### Materials provided
▬▬▬▬▬▬▬▬▬▬

(** X9. If, for every batch, some attempt among the first four succeeds
    after nothing but rate-limit errors, and the final count answers,
    [index_documents] returns normally. *)
Theorem index_documents_returns_when_batches_recover {A}
    (documents : list A) (batch_size : nat) :
  0 < batch_size →
  (∀ i, i < length (make_batches batch_size documents) →
        ∃ k, k ≤ max_retries ∧
             (∀ j, j < k → rate_limited_at i j) ∧
             is_ok (upsert w i k) = true) →
  is_ok (collection_count w) = true →
  index_documents w documents batch_size = Ok tt.
Proof.
  intros Hbs Hrec Hcount. apply index_documents_ok_iff. split_and!; [lia| |done].
  intros i Hi. destruct (Hrec i Hi) as (k & Hk & Hlim & Hok).
  unfold process_batch.
  rewrite (process_batch_loop_recovers i max_retries 0 k); [apply batch_ok_is_ok|done..].
Qed.

(** X10. If the upsert of some batch meets a rate-limit error at each of
    its four attempts, [index_documents] raises, whatever happens to the
    other batches. *)
Theorem index_documents_raises_on_exhausted_batch {A}
    (documents : list A) (batch_size i : nat) :
  i < length (make_batches batch_size documents) →
  (∀ j, j ≤ max_retries → rate_limited_at i j) →
  ∃ e, index_documents w documents batch_size = Raise e.
Proof.
  intros Hi Hlim.
  destruct (index_documents w documents batch_size) as [[]|e] eqn:E; [|eauto].
  apply index_documents_ok_iff in E as (_ & Hok & _).
  specialize (Hok i Hi). unfold process_batch in Hok.
  rewrite (process_batch_loop_exhausted i max_retries 0) in Hok by done.
  by rewrite batch_failed_not_ok in Hok.
Qed.

End BatchFacts.

(* ===================================================================== *)
(** * Further properties of the hybrid book search *)
(* ===================================================================== *)

Section ChainFacts.
Import BookSearch BookTools.
Context {Score : Type} `{EqDecision Score}.
Variable score_ltb : Score → Score → bool.
Variable weighted_reciprocal_rank : list (list Document) → list Document.
Variable format_4f : value → result string.
Variable W : World Score.
Variable json_loads : string → result (list (string * value)).

Lemma submseteq_NoDup_keys {A B} (f : A → B) (l k : list A) :
  l ⊆+ k → NoDup (f <$> k) → NoDup (f <$> l).
Proof.
  intros (k' & Hk)%submseteq_Permutation. rewrite Hk, fmap_app.
  by intros [? _]%NoDup_app.
Qed.

Lemma zip_fst_submseteq {A B} (l : list A) (k : list B) : (zip l k).*1 ⊆+ l.
Proof.
  revert k. induction l as [|x l IH]; intros [|y k]; simpl; try done.
  - apply submseteq_nil_l.
  - by apply submseteq_skip.
Qed.

(** The documents of the scored arrangement the reranker cuts at
    [top_n]. *)
Lemma base_compress_documents_ranked top_n documents query scores :
  model_score W ((λ doc, (query, page_content doc)) <$> documents) = Ok scores →
  base_compress_documents score_ltb W top_n documents query
  = ([ModelScore ((λ doc, (query, page_content doc)) <$> documents)],
     Ok (take top_n (stable_sort (λ a b, negb (score_ltb a.2 b.2))
                                 (zip documents scores))).*1).
Proof.
  intros Hs. unfold base_compress_documents, call, bind, ret. by rewrite Hs.
Qed.
Lemma matches_selects query b :
  matches (castFilter (filterOf query)) b = true <-> selects query b.
Proof.
  unfold matches, selects, castFilter, filterOf. simpl.
  rewrite andb_true_iff, given_matches, given_trimmed. done.
Qed.

Lemma StronglySorted_descending data :
  StronglySorted newestFirst data -> descendingByCreation data.
Proof.
  induction 1 as [|x l Hl IH Hx]; intros i j a b Hij Ha Hb.
  - by rewrite lookup_nil in Ha.
  - destruct j as [|j]; [lia|]. simpl in Hb.
    destruct i as [|i]; simpl in Ha.
    + injection Ha as <-.
      rewrite Forall_forall in Hx. apply (Hx b).
      by apply (list_elem_of_lookup_2 l j).
    + apply (IH i j); [lia|done|done].
Qed.

(** C6.  Whenever the store answers the query, as the store of the model
    always does, [getBlogs] answers 200 with the success envelope
    [{success, count, data}]: [data] holds exactly the documents of the
    collection that match the status and category filters given in the
    query (a filter that is not given asks nothing; a category is matched
    without the white space around it), each once, in descending order of
    [createdAt]; [count] is the length of [data]; no document is changed.
    A query nothing matches is answered the same way, with an empty
    [data].  Only when [Blog.find] rejects does [getBlogs] send nothing: it
    hands the error to the middleware. *)
Theorem getBlogs_lists_matching query db :
  (exists data,
     (getBlogs query db).1
       = Sent {| statusCode := 200;
                 json := ListBody (List.length data) data |} /\
     success (ListBody (List.length data) data) = true /\
     (forall b, b ∈ data <-> stored db b /\ selects query b) /\
     NoDup data /\
     descendingByCreation data /\
     ((forall b, stored db b -> ~ selects query b) -> data = []) /\
     docs (getBlogs query db).2 = docs db) /\
  (forall found data,
     getBlogsAnswer found
       = Sent {| statusCode := 200;
                 json := ListBody (List.length data) data |}
     <-> found = Ok data) /\
  (forall error, getBlogsAnswer (Throw error) = Next error).
Proof.
  split; [|split].
  - exists (merge_sort newestFirst
              (List.filter (matches (castFilter (filterOf query)))
                 (documents db))).
    assert (forall b,
      b ∈ merge_sort newestFirst
            (List.filter (matches (castFilter (filterOf query)))
               (documents db))
      <-> stored db b /\ selects query b) as Hdata.
    { intros b. rewrite merge_sort_Permutation, list_elem_of_In, filter_In.
      rewrite <- list_elem_of_In, elem_of_documents, matches_selects. done. }
    split; [reflexivity|]. split; [reflexivity|]. split; [exact Hdata|].
    split; [|split; [|split; [|reflexivity]]].
    + rewrite merge_sort_Permutation.
      apply NoDup_ListNoDup, List.NoDup_filter, NoDup_ListNoDup,
        NoDup_documents.
    + apply StronglySorted_descending, StronglySorted_merge_sort; apply _.
    + intros Hnone.
      destruct (merge_sort newestFirst _) as [|b rest] eqn:Hsort; [done|].
      exfalso. destruct (proj1 (Hdata b)) as [Hb Hsel].
      { apply list_elem_of_here. }
      by apply (Hnone b).
  - intros found data. destruct found as [blogs|error]; simpl.
    + split; [intros Heq; injection Heq as _ Heq; by rewrite Heq|].
      by intros [= ->].
    + split; discriminate.
  - reflexivity.
Qed.
(* ===== verification/_CoqProject ===== *)
-Q . S2P
Prelude.v
GoStrings.v
Base64.v
Money.v
Json.v
Game.v
Schema.v
Store.v
Books.v
Custody.v
Wallet.v
Rebate.v
Draws.v
Settlement.v
BetBooks.v
Frames.v
Chain.v
Examples.v
RebateProofs.v
ChainProofs.v
Betting.v
Operations.v
Credit.v
Spin.v
Task.v
Lulu.v
Agent.v
Identity.v
Auth.v
Outbox.v
Leaderboard.v
Scheduler.v
AdminSecurity.v
Staff.v
Access.v
SettlementProofs.v
SchedulerProofs.v
BettingProofs.v
OperationsProofs.v
CreditProofs.v
SpinProofs.v
TaskProofs.v
RedPacket.v
RedPacketProofs.v
LuluProofs.v
LuluHistory.v
LuluConfig.v
LuluConfigProofs.v
AgentProofs.v
IdentityProofs.v
AuthProofs.v
AccessProofs.v
RegisterProofs.v
StaffProofs.v
NewAccounts.v
OutboxProofs.v
LeaderboardProofs.v
LuluDraw.v
ExternalDraw.v
LuluDrawProofs.v
ExternalDrawProofs.v
Nginx.v
Domains.v
DomainsJournal.v
DomainsProofs.v
Robot.v
RobotProofs.v
System.v
(* ===== verification/Base64.v ===== *)
(** * Base64

    [encoding/base64]: the encodings without padding, [RawURLEncoding] and
    [RawStdEncoding], that access tokens, refresh tokens and password hashes
    use, and the decoding of keys with padding.  Decoding skips carriage
    returns and line feeds and, not being strict, ignores the unused low bits of
    the last character. *)

From S2P Require Import Prelude GoStrings.

Section base64.
Context (url : bool).

(** The alphabets differ in their last two characters. *)
Definition b64_char (n : Z) : Ascii.ascii :=
  if n <? 26 then byte_at (65 + n)
  else if n <? 52 then byte_at (71 + n)
  else if n <? 62 then byte_at (n - 4)
  else if n =? 62 then byte_at (if url then 45 else 43)
  else byte_at (if url then 95 else 47).

Definition b64_value (c : Ascii.ascii) : option Z :=
  let n := code c in
  if (65 <=? n) && (n <=? 90) then Some (n - 65)
  else if (97 <=? n) && (n <=? 122) then Some (n - 71)
  else if (48 <=? n) && (n <=? 57) then Some (n + 4)
  else if n =? (if url then 45 else 43) then Some 62
  else if n =? (if url then 95 else 47) then Some 63
  else None.

Fixpoint b64_encode (l : bytes) : bytes :=
  match l with
  | a :: b :: c :: rest =>
      let n := code a * 65536 + code b * 256 + code c in
      b64_char (n / 262144) :: b64_char (n / 4096 mod 64) :: b64_char (n / 64 mod 64) :: b64_char (n mod 64)
        :: b64_encode rest
  | [a; b] =>
      let n := code a * 1024 + code b * 4 in
      [b64_char (n / 4096); b64_char (n / 64 mod 64); b64_char (n mod 64)]
  | [a] => let n := code a * 16 in [b64_char (n / 64); b64_char (n mod 64)]
  | [] => []
  end.

Fixpoint b64_bytes (l : list Z) : option bytes :=
  match l with
  | a :: b :: c :: d :: rest =>
      let n := a * 262144 + b * 4096 + c * 64 + d in
      r ← b64_bytes rest;
      Some (byte_at (n / 65536) :: byte_at (n / 256 mod 256) :: byte_at (n mod 256) :: r)
  | [a; b; c] => let n := a * 4096 + b * 64 + c in Some [byte_at (n / 1024); byte_at (n / 4 mod 256)]
  | [a; b] => Some [byte_at ((a * 64 + b) / 16)]
  | [_] => None
  | [] => Some []
  end.

Definition line_break (c : Ascii.ascii) : bool := (code c =? 10) || (code c =? 13).

Definition b64_decode (l : bytes) : option bytes :=
  vs ← mapM b64_value (List.filter (fun c => negb (line_break c)) l);
  b64_bytes vs.

(** [StdEncoding] and [URLEncoding] are padded to whole quanta. *)
Definition unpad (l : bytes) : bytes :=
  match rev l with
  | c :: d :: rest =>
      if code c =? 61 then if code d =? 61 then rev rest else rev (d :: rest) else l
  | _ => l
  end.

Definition b64_decode_padded (l : bytes) : option bytes :=
  let l := List.filter (fun c => negb (line_break c)) l in
  if (length l mod 4 =? 0)%nat then b64_decode (unpad l) else None.

(** ** Decoding undoes encoding *)

Lemma b64_char_code (n : Z) : 0 <= n < 64 ->
  line_break (b64_char n) = false /\ b64_value (b64_char n) = Some n /\ code (b64_char n) <> 46.
Proof.
  intros Hn. unfold line_break, b64_value, b64_char.
  assert (Hc : forall k, 0 <= k < 256 -> code (byte_at k) = k) by (intros; by apply code_byte_at).
  repeat match goal with
  | |- context [if n <? ?k then _ else _] => destruct (Z.ltb_spec n k)
  | |- context [if n =? ?k then _ else _] => destruct (Z.eqb_spec n k)
  end; destruct url; rewrite ?Hc by lia;
  repeat match goal with
  | |- context [?a <=? ?b] => destruct (Z.leb_spec a b); try lia
  | |- context [?a =? ?b] => destruct (Z.eqb_spec a b); try lia
  end; cbn; repeat split; try lia; f_equal; lia.
Qed.

Lemma b64_mapM (l : list Z) : Forall (fun n => 0 <= n < 64) l ->
  mapM b64_value (List.filter (fun c => negb (line_break c)) (map b64_char l)) = Some l.
Proof.
  induction 1 as [|n l Hn _ IH]; [done|]. cbn. destruct (b64_char_code n Hn) as (-> & Hv & _). cbn. by rewrite Hv, IH.
Qed.

Fixpoint b64_digits (l : bytes) : list Z :=
  match l with
  | a :: b :: c :: rest =>
      let n := code a * 65536 + code b * 256 + code c in
      n / 262144 :: n / 4096 mod 64 :: n / 64 mod 64 :: n mod 64 :: b64_digits rest
  | [a; b] => let n := code a * 1024 + code b * 4 in [n / 4096; n / 64 mod 64; n mod 64]
  | [a] => let n := code a * 16 in [n / 64; n mod 64]
  | [] => []
  end.

(** Three bytes at a time. *)
Lemma triple_ind (P : bytes -> Prop) :
  P [] -> (forall a, P [a]) -> (forall a b, P [a; b]) -> (forall a b c r, P r -> P (a :: b :: c :: r)) -> forall l, P l.
Proof.
  intros H0 H1 H2 H3 l. assert (Hl : forall n l, (length l <= n)%nat -> P l); [|by apply (Hl (length l))].
  intros n. induction n as [|n IH]; intros [|a [|b [|c r]]] Hn; cbn in Hn; try lia; auto.
  apply H3, IH. lia.
Qed.

Lemma b64_encode_digits l : b64_encode l = map b64_char (b64_digits l).
Proof. induction l as [| | |a b c r IH] using triple_ind; [done..|]. cbn [b64_encode b64_digits map]. by rewrite IH. Qed.

Lemma b64_digits_range l : Forall (fun n => 0 <= n < 64) (b64_digits l).
Proof.
  induction l as [|a|a b|a b c r IH] using triple_ind; cbn [b64_digits]; repeat constructor; try done;
    try pose proof (code_range a); try pose proof (code_range b); try pose proof (code_range c);
    Z.to_euclidean_division_equations; lia.
Qed.

Lemma byte_at_is n c : n = code c -> byte_at n = c.
Proof. intros ->. apply byte_at_code. Qed.

Lemma b64_bytes_digits l : b64_bytes (b64_digits l) = Some l.
Proof.
  induction l as [|a|a b|a b c r IH] using triple_ind; [done|..].
  - pose proof (code_range a). cbn. do 2 f_equal. apply byte_at_is. Z.to_euclidean_division_equations; lia.
  - pose proof (code_range a). pose proof (code_range b). cbn. do 2 f_equal; [|f_equal];
      apply byte_at_is; Z.to_euclidean_division_equations; lia.
  - pose proof (code_range a). pose proof (code_range b). pose proof (code_range c). cbn [b64_digits b64_bytes].
    rewrite IH. cbn [mbind option_bind]. f_equal. f_equal; [|f_equal; [|f_equal]];
      apply byte_at_is; Z.to_euclidean_division_equations; lia.
Qed.

Lemma b64_roundtrip l : b64_decode (b64_encode l) = Some l.
Proof.
  unfold b64_decode. rewrite b64_encode_digits, b64_mapM by apply b64_digits_range. apply b64_bytes_digits.
Qed.

(** No character of an encoding is [k], for [k] outside the alphabet. *)
Lemma b64_encode_dotless l : Forall (fun c => code c <> 46) (b64_encode l).
Proof.
  rewrite b64_encode_digits. apply Forall_map. eapply Forall_impl; [apply b64_digits_range|].
  intros n Hn. by apply b64_char_code.
Qed.

End base64.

▬▬▬▬▬▬▬▬▬▬

### Goal of the exercise
Above are the records; repeat exactly the lines from the one holding "LeaderboardProofs.v" down to the one holding "Fixpoint b64_encode (l", end lines included.

### Response below
LeaderboardProofs.v
LuluDraw.v
ExternalDraw.v
LuluDrawProofs.v
ExternalDrawProofs.v
Nginx.v
Domains.v
DomainsJournal.v
DomainsProofs.v
Robot.v
RobotProofs.v
System.v
(* ===== verification/Base64.v ===== *)
(** * Base64

    [encoding/base64]: the encodings without padding, [RawURLEncoding] and
    [RawStdEncoding], that access tokens, refresh tokens and password hashes
    use, and the decoding of keys with padding.  Decoding skips carriage
    returns and line feeds and, not being strict, ignores the unused low bits of
    the last character. *)

From S2P Require Import Prelude GoStrings.

Section base64.
Context (url : bool).

(** The alphabets differ in their last two characters. *)
Definition b64_char (n : Z) : Ascii.ascii :=
  if n <? 26 then byte_at (65 + n)
  else if n <? 52 then byte_at (71 + n)
  else if n <? 62 then byte_at (n - 4)
  else if n =? 62 then byte_at (if url then 45 else 43)
  else byte_at (if url then 95 else 47).

Definition b64_value (c : Ascii.ascii) : option Z :=
  let n := code c in
  if (65 <=? n) && (n <=? 90) then Some (n - 65)
  else if (97 <=? n) && (n <=? 122) then Some (n - 71)
  else if (48 <=? n) && (n <=? 57) then Some (n + 4)
  else if n =? (if url then 45 else 43) then Some 62
  else if n =? (if url then 95 else 47) then Some 63
  else None.

Fixpoint b64_encode (l : bytes) : bytes :=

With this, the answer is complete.